The processor service is abstracted away because as a Gateway-based service, we have many payment processors we interact with. The processor service takes real-time traffic over HTTP and then submits to the processor in batches. Every few hours, a cron task wakes up, searches for recent submission requests, batches them into a big zip file, and submits them via SFTP to one of our processors. It handles errors and successes and has an API for those various states.
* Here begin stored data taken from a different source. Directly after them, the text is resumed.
(* ===== verification/RecoveryCorrect.v ===== *)
(** * Refreshes are serialised, and every call runs its loop

    Properties of [Recovery.v]: whatever the order in which the calls run, are cancelled or
    die, one refreshes at a time, on the latest credential; each call that returns did what
    the loop of [Transport.v] does; none waits for ever. *)

From S2P Require Import Prelude Errors ZaiRequest Transport TransportCorrect Recovery.
From stdpp Require Import options.

(** ** More fuel changes nothing *)

Section Fuel.
  Context {T : Type} (response_status : T -> StatusCode) (retry_after : T -> option N) (send : nat -> res T) (lock : option (res unit)).
  Abbreviation run := (attempt response_status retry_after send lock).

Lemma attempt_more fuel : forall fuel' n transient steps locked x,
  fuel <= fuel' -> run fuel n transient steps locked = Some x -> run fuel' n transient steps locked = Some x.
Proof.
  induction fuel as [|fuel IH]; intros fuel' n transient steps locked x Hle Hrun; [discriminate|].
  destruct fuel' as [|fuel']; [lia|]. assert (Hle' : fuel <= fuel') by lia. clear Hle. cbn [attempt] in Hrun |- *.
  destruct (send n) as [response|e].
  - destruct (is_server_error _ && _).
    + destruct (run fuel _ _ _ _) as [[acts r]|] eqn:E; [|discriminate]. by rewrite (IH fuel' _ _ _ _ _ Hle' E).
    + destruct (negb _); [done|]. destruct steps as [[|step steps]|]; [done| |done].
      destruct (take_lock lock locked) as [l [|]]; [|done]. destruct step; [|done].
      destruct (run fuel _ _ _ _) as [[acts r]|] eqn:E; [|discriminate]. by rewrite (IH fuel' _ _ _ _ _ Hle' E).
  - destruct e; try done. destruct (may_retry _ && _); [|done].
    destruct (run fuel _ _ _ _) as [[acts r]|] eqn:E; [|discriminate]. by rewrite (IH fuel' _ _ _ _ _ Hle' E).
Qed.

(** What the loop does from an attempt on. *)
Definition completes (n transient : nat) (steps : option (list (res unit))) (locked : bool) (acts : list action) (r : res T) : Prop :=
  exists fuel, run fuel n transient steps locked = Some (acts, r).
Lemma completes_execute steps acts r :
  completes 0 0 steps false acts r -> execute_with_401_recovery response_status retry_after send lock steps = Some (acts, r).
Proof.
  intros [fuel Hf]. destruct (execute_some response_status retry_after send lock steps) as (acts' & r' & He).
  rewrite He. unfold execute_with_401_recovery in He.
  apply (attempt_more _ (Nat.max fuel (attempt_fuel steps))) in Hf; [|lia].
  apply (attempt_more _ (Nat.max fuel (attempt_fuel steps))) in He; [|lia]. congruence.
Qed.
End Fuel.

Section Calls.
  Context {T C : Type} (response_status : T -> StatusCode) (retry_after : T -> option N).
  Abbreviation on_outcome := (on_outcome (C:=C) response_status retry_after).
  Abbreviation advance := (advance response_status retry_after).
  Abbreviation step := (step (C:=C) response_status retry_after).

(** ** One call *)

(** What is left of the loop at each suspension. *)
Definition left_to_do (c : Call T C) (p : Phase T C) (acts : list action) (r : res T) : Prop :=
  let completes := completes response_status retry_after (send c) (refresh_lock c) in
  let recovered n transient step steps acts :=
    match step with
    | Err e => acts = [Refreshed] /\ r = Err e
    | Ok _ => exists acts', acts = Refreshed :: acts' /\ completes (S n) transient (Some steps) true acts' r
    end in
  match p with
  | Sending n transient steps locked => completes n transient steps locked acts r
  | Acquiring n transient step steps => exists acts', acts = Locked :: acts' /\ recovered n transient step steps acts'
  | Recovering n transient step steps _ => recovered n transient step steps acts
  | Finished r' => acts = [] /\ r = r'
  | Cancelled => False
  end.

Lemma on_outcome_left c n transient steps locked acts p acts' r :
  on_outcome c n transient steps locked = (acts, p) -> left_to_do c p acts' r ->
  left_to_do c (Sending n transient steps locked) (acts ++ acts') r.
Proof.
  unfold Recovery.on_outcome. cbn [left_to_do]. unfold completes.
  destruct (send c n) as [response|e] eqn:Es.
  - destruct (is_server_error (response_status response) && may_retry transient) eqn:Er.
    { intros [= <- <-] [fuel Hf]. exists (S fuel). cbn [attempt]. rewrite Es, Er, Hf. done. }
    destruct (negb (response_status response =? UNAUTHORIZED)%N) eqn:Eu.
    { intros [= <- <-] [-> ->]. exists 1. cbn [attempt]. by rewrite Es, Er, Eu. }
    destruct steps as [[|st steps]|].
    1,3: intros [= <- <-] [-> ->]; exists 1; cbn [attempt]; by rewrite Es, Er, Eu.
    destruct (take_lock (refresh_lock c) locked) as [lock held] eqn:El. unfold take_lock in El.
    assert (Hrec : forall acts1, held = Ok tt -> left_to_do c (Recovering n transient st steps None) acts1 r ->
              exists fuel, attempt response_status retry_after (send c) (refresh_lock c) fuel n transient (Some (st :: steps)) locked
                           = Some (Sent n :: lock ++ acts1, r)).
    { intros acts1 -> H1. cbn in H1. destruct st as [[]|e].
      - destruct H1 as (acts2 & -> & [fuel Hf]). exists (S fuel). cbn [attempt]. rewrite Es, Er, Eu. unfold take_lock. rewrite El, Hf.
        cbn [mbind option_bind app]. by rewrite <- app_assoc.
      - destruct H1 as [-> ->]. exists 1. cbn [attempt]. rewrite Es, Er, Eu. unfold take_lock. rewrite El. done. }
    destruct locked, (refresh_lock c) as [[[]|e]|] eqn:Ec; injection El as <- <-; intros [= <- <-] H1.
    1,2,3,6: exact (Hrec _ eq_refl H1).
    + destruct H1 as (acts1 & -> & H1). exact (Hrec acts1 eq_refl H1).
    + destruct H1 as [-> ->]. exists 1. cbn [attempt]. by rewrite Es, Er, Eu.
  - destruct e; try (intros [= <- <-] [-> ->]; exists 1; cbn [attempt]; by rewrite Es).
    destruct (may_retry transient && is_retryable_send_error error) eqn:Em; intros [= <- <-] H1.
    + destruct H1 as [fuel Hf]. exists (S fuel). cbn [attempt]. by rewrite Es, Em, Hf.
    + destruct H1 as [-> ->]. exists 1. cbn [attempt]. by rewrite Es, Em.
Qed.
Lemma on_recovered_left c n transient st steps read acts r :
  left_to_do c (on_recovered n transient st steps) acts r -> left_to_do c (Recovering n transient st steps read) (Refreshed :: acts) r.
Proof. destruct st as [[]|e]; cbn; [eauto|]. by intros [-> ->]. Qed.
The processor service is HTTP based with a simplified autoscale policy.

The Problem

In the job described above, sometimes we would see a spike of failures, some which automatically recovered and others that didn’t which eventually pushed them into our dead letter queues (DLQ). ActiveJob errors whenever an unhandled exception occurs and we have a policy in place that DLQ’s the message in those instances. To do that with SQS, we simply don’t acknowledge it. We then have a monitor in Datadog that tracks the DLQ size and alerts us when that figure is > 0. While these errors are internal to our jobs service and not merchant facing, they were a problem we wanted to solve.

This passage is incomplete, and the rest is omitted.